Sunday, March 30, 2014

Kill Bill Vol. 2 -- character growth and life/death incarnate







Director: Quentin Tarantino, 2004 (R)

The second chapter of the Kill Bill violent extravaganza opens with a fake shot of the Bride (Uma Thurman) driving, like the old Hitchcock car ride scenes. And the Bride sets the scene with a quick recap of volume 1:
Looked dead, didn't I? But I wasn't. But it wasn't from lack of trying, I can tell you that. Actually, Bill's last bullet put me in a coma. A coma I was to lie in for four years. When I woke up, I went on what the movie advertisements refer to as a 'roaring rampage of revenge.' I roared. And I rampaged. And I got bloody satisfaction. I've killed a hell of a lot of people to get to this point, but I have only one more. The last one. The one I'm driving to right now. The only one left. And when I arrive at my destination, I am gonna kill Bill.
Like its predecessor, volume 2 plays with the timing of scenes, so actually when this film starts there are three vipers left: Elle Driver (Daryl Hannah), Budd (Michael Madsen), and Bill himself (David Carradine). Unlike its predecessor, this revenge film limits the body count to three, as compared to over 40, and focuses more on conversation and character development than non-stop violence. There are several graphic scenes of violence, especially when Elle (also known as California Mountain King Snake) takes on the Bride (also known as the Black Mamba), but none are as severe or sustained as in the first movie (except for one particularly nasty body part removal).

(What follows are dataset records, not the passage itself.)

(** * SPBVP: the adapter between a beluga boundary value problem and the
    collocation engine

    A shallow embedding of [beluga/solvers/bvp_solvers/SPBVP.py].  The
    numeric arrays are modelled by their shape and their entries, Python
    exceptions by an error result, and the objects the solver shares
    (the guess, its arrays, its [aux] dictionary, the solver itself) by an
    explicit store. *)

From stdpp Require Import base option list strings gmap.
From Stdlib Require Import ZArith.
Lemma delete_user_cascades_witness :
  find_user sample_db 1 = Some ada
  /\ exists s',
      delete_user true 1 (open_session sample_db) = (Ok tt, s')
      /\ find_user (committed s') 1 = None
      /\ (forall p, In p (projects (committed s')) <->
                    In p (projects sample_db) /\ Projects.owner_id p <> 1)
      /\ respond 204 (delete_user true 1;; mret Empty) sample_db
         = ({| status_code := 204; content_ := Empty |}, committed s').
Proof.
  split; [reflexivity|].
  apply (delete_user_cascades true sample_db 1 ada). reflexivity.
Defined.

Lemma UserCreate_age_must_exceed_18_witness :
  (body_of_age 18 !! "age" = Some (PyInt 18)
   /\ rejects_field (validate_UserCreate ascii_only decimal any_address (body_of_age 18))
                    "age")
  /\ (body_of_age 19 !! "age" = Some (PyInt 19)
      /\ ~ rejects_field (validate_UserCreate ascii_only decimal any_address
                                              (body_of_age 19)) "age").
Proof.
  split.
  - split; [reflexivity|].
    destruct (UserCreate_age_must_exceed_18 ascii_only decimal any_address true
                (body_of_age 18) empty_db) as [H _].
    apply H. reflexivity.
  - split; [reflexivity|].
    destruct (UserCreate_age_must_exceed_18 ascii_only decimal any_address true
                (body_of_age 19) empty_db) as [_ H].
    apply H. reflexivity.
Defined.

(** C6, as stated, fails: the letter S followed by seven Arabic-Indic
    digits is accepted, whatever else the engine takes for a digit, and
    none of the seven is a digit 0 to 9. *)
Lemma StudentID_accepts_arabic_indic_digits :
  ~ rejects_field
      (validate_UserCreate ascii_only decimal any_address
         (<["student_id" := PyStr S_arabic_indic]> (body_of_age 19)))
      "student_id"
  /\ (exists p, validate_UserCreate ascii_only decimal any_address
                  (<["student_id" := PyStr S_arabic_indic]> (body_of_age 19))
                = Valid p
                /\ UserCreate.student_id p = S_arabic_indic)
  /\ ~ S_followed_by_7_digits S_arabic_indic.
Proof.
  split; [vm_compute; tauto|]. split.
  - eexists. split; vm_compute; reflexivity.
  - intros (ds & Hs & _ & Hd). injection Hs as <-.
    apply Forall_cons_1 in Hd as [Hd _]. lia.
Qed.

The story plays longer and we see how the Bride became the person she is. We also meet (briefly) the man she would have married. This view of the past brings out the person in the present.

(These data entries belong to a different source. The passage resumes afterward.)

(** C7: in a reachable world, [togglePlayPause] while Playing pauses the
    audio and arms the focus timer with [AUDIO_FOCUS_TIMEOUT], 15 minutes;
    [togglePlayPause] while Paused resumes and cancels it, after which no
    focus timeout is pending; and when the focus timeout fires the callback
    stops the playback: no current slot, the audio element unloaded, the
    silent keep-alive player unloaded (audio focus released), the handle
    cleared. *)
Theorem audio_focus_keepalive (w : World) :
  reachable w →
  (status w = Playing →
     let w1 := togglePlayPause w in
     status w1 = Paused ∧
     CONFIG.AUDIO_FOCUS_TIMEOUT = 15 * 60 * 1000 ∧
     ∃ h, audioFocusTimer (state w1) = Some h ∧
          timers (browser w1) !! h
          = Some {| callback := FocusRelease; delay := CONFIG.AUDIO_FOCUS_TIMEOUT |}) ∧
  (status w = Paused →
     let w2 := togglePlayPause w in
     status w2 = Playing ∧
     audioFocusTimer (state w2) = None ∧
     ∀ h t, timers (browser w2) !! h = Some t → callback t ≠ FocusRelease) ∧
  (∀ h w3, step w (FocusTimerFired h) w3 →
     status w3 = Stopped ∧
     currentSlot (state w3) = None ∧
     audioPlayer (elements w3) = {| src := Some ""; paused := true |} ∧
     silencePlayer (elements w3) = {| src := Some ""; paused := true |} ∧
     audioFocusTimer (state w3) = None ∧
     ∀ h' t, timers (browser w3) !! h' = Some t → callback t ≠ FocusRelease).
Proof.
  intros (Hsingle & _ & _ & Hloaded)%reachable_invariants. split_and!.
  - intros [Hslot Hpaused]%status_Playing w1.
    specialize (Hloaded Hslot). destruct Hslot as [s Hs].
    subst w1. unfold togglePlayPause, status.
    rewrite (loaded_src_truthy _ Hloaded), Hpaused. cbn [negb].
    handler_paths; (split_and!; [done | done |]);
      eexists; (split; [done | by rewrite lookup_insert_eq]).
  - intros [Hslot Hpaused]%status_Paused w2.
    specialize (Hloaded Hslot). destruct Hslot as [s Hs].
    subst w2. unfold togglePlayPause, status.
    rewrite (loaded_src_truthy _ Hloaded), Hpaused. cbn [negb].
    handler_paths; (split_and!; [done | done |]).
    + intros h t Hl Hcb. map_hyps. destruct (Hsingle _ _ Hl) as [_ Hf].
      specialize (Hf Hcb). congruence.
    + intros h t Hl Hcb. destruct (Hsingle _ _ Hl) as [_ Hf].
      specialize (Hf Hcb). congruence.
  - intros h w3 Hstep. inversion Hstep as [| | | | | | | | | |w0 h0 t0 Ht0 Hcb0| | |]; subst.
    unfold status. handler_paths; (split_and!; try done).
    all: intros h' t Hl Hcb; map_hyps; destruct (Hsingle _ _ Hl) as [_ Hf];
      specialize (Hf Hcb); congruence.
Qed.

(** The pause of the run above. *)
Lemma audio_focus_keepalive_witness :
  reachable w_playing ∧ status w_playing = Playing ∧
  status (togglePlayPause w_playing) = Paused.
Proof.
  split_and!; [apply reachable_w_playing | apply w_playing_status |].
  exact (proj1 (proj1 (audio_focus_keepalive w_playing reachable_w_playing)
                  w_playing_status)).
Defined.

Lemma reachable_w_repaused : reachable w_repaused.
Proof.
  eapply reachable_step; [|apply step_toggle].
  eapply reachable_step; [|apply step_toggle].
  eapply reachable_step; [apply reachable_w_playing|].
  by apply step_ended.
Qed.

(** C8, as stated, fails: from the Paused world [w_paused], whose focus
    timer is armed, the ['ended'] event leads to a reachable Stopped world in
    which the focus timer handle is still set and its timeout still
    pending: the ['ended'] listener does not cancel it.  And after a
    broadcast has played to its end, a replay and a pause arm the timer
    while there is no current slot. *)
Lemma focus_timer_survives_ended :
  (reachable w_paused ∧ status w_paused = Paused ∧
   step w_paused AudioEnded w_ended ∧
   reachable w_ended ∧ status w_ended = Stopped ∧
   audioFocusTimer (state w_ended) = Some 2%positive ∧
   timers (browser w_ended) !! 2%positive
   = Some {| callback := FocusRelease; delay := CONFIG.AUDIO_FOCUS_TIMEOUT |}) ∧
  (reachable w_repaused ∧ status w_repaused = Stopped ∧
   audioFocusTimer (state w_repaused) = Some 2%positive).
Proof.
  assert (Hstep : step w_paused AudioEnded w_ended) by (by apply step_ended).
  split.
  - split_and!; [apply reachable_w_paused | by vm_compute | done | |
                 by vm_compute | by vm_compute | by vm_compute].
    eapply reachable_step; [apply reachable_w_paused | done].
  - split_and!; [apply reachable_w_repaused | by vm_compute | by vm_compute].
Qed.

At one point, though, Bill asks Bud: "Can't we just . . . forget the past?" He wants to move on. But we cannot simply forget the past. The past carries the seeds of today and the fruit of tomorrow. Our former choices convey with them consequences, as did those of the Bride and her cadre of assassins. The sins of the past move on into the present, unless they have been paid. When we trust Christ, God does take care of these sins: "as far as the east is from the west, so far has he removed our transgressions from us" (Psa. 103:12). God forgives and forgets, and then we can forget the past, too.

One of the beauties of this film compared to volume 1 is the conversation between Bill and the Bride, and there are several. The last one becomes an extended discourse that shows Bill's true character. Although he comes across as urbane and intelligent, he is fickle, as quick to tell a story or make a sandwich as he is to shoot a friend.

He offers a thought to the Bride from a parable on superman: "Clark Kent is to Superman's critique on the whole human race. Sorta like Beatrix Kiddo and Mrs. Tommy Plimpton" (the latter being two names for the Bride). When she asks him, "Are you calling me a superhero?", he replies, "I'm calling you a killer. A natural born killer. You always have been, and you always will be." To him, her nature cannot be changed. She is who she is, and will never change. This is counter to what she seeks.

This philosophy is also counter to biblical truth. We are born in sin (Psa. 51:5). We bear the corrupt image of Adam, our forefather. But we can be changed. We need not remain trapped in this destiny of destruction. By turning to Christ, we can become reborn (Jn. 3:7), a new creation (2 Cor. 5:17). In him we find ourselves reconciled and remade in the image of the second Adam (1 Cor. 15:45). Hope beckons; change remains a potential.

The Bride, aka Beatrix Kiddo, seeks revenge until she finds Bill. Then she discovers reason for a future. And with this hope she becomes changed, a new person, one with a motivation beyond vengeance. Her new motivation includes life not death.

Earlier in the film, Elle Driver gives a mini-speech on the black mamba, the Bride's alter ego: "In Africa the saying goes 'In the bush, an elephant can kill you, a leopard can kill you, and a black mamba can kill you. But only with the mamba is death sure.' Hence its handle, 'Death Incarnate.' " The Bride is none other than Death Incarnate.

The Bride contrasts starkly, in her role as black mamba, with Christ. While she is death incarnate, he is life incarnate. The son of God, Jesus Christ, came to earth as God incarnate, made into the form of humanity, in the flesh (Jn. 1:14). "In him was life, and that life was the light of all mankind" (Jn. 1:4). He is the very essence of life, and he brings life to all who come to him thirsting for it. He is the white mamba who absorbs the very sting of death (1 Cor. 15:56) from the serpent of old (Rev. 20:2).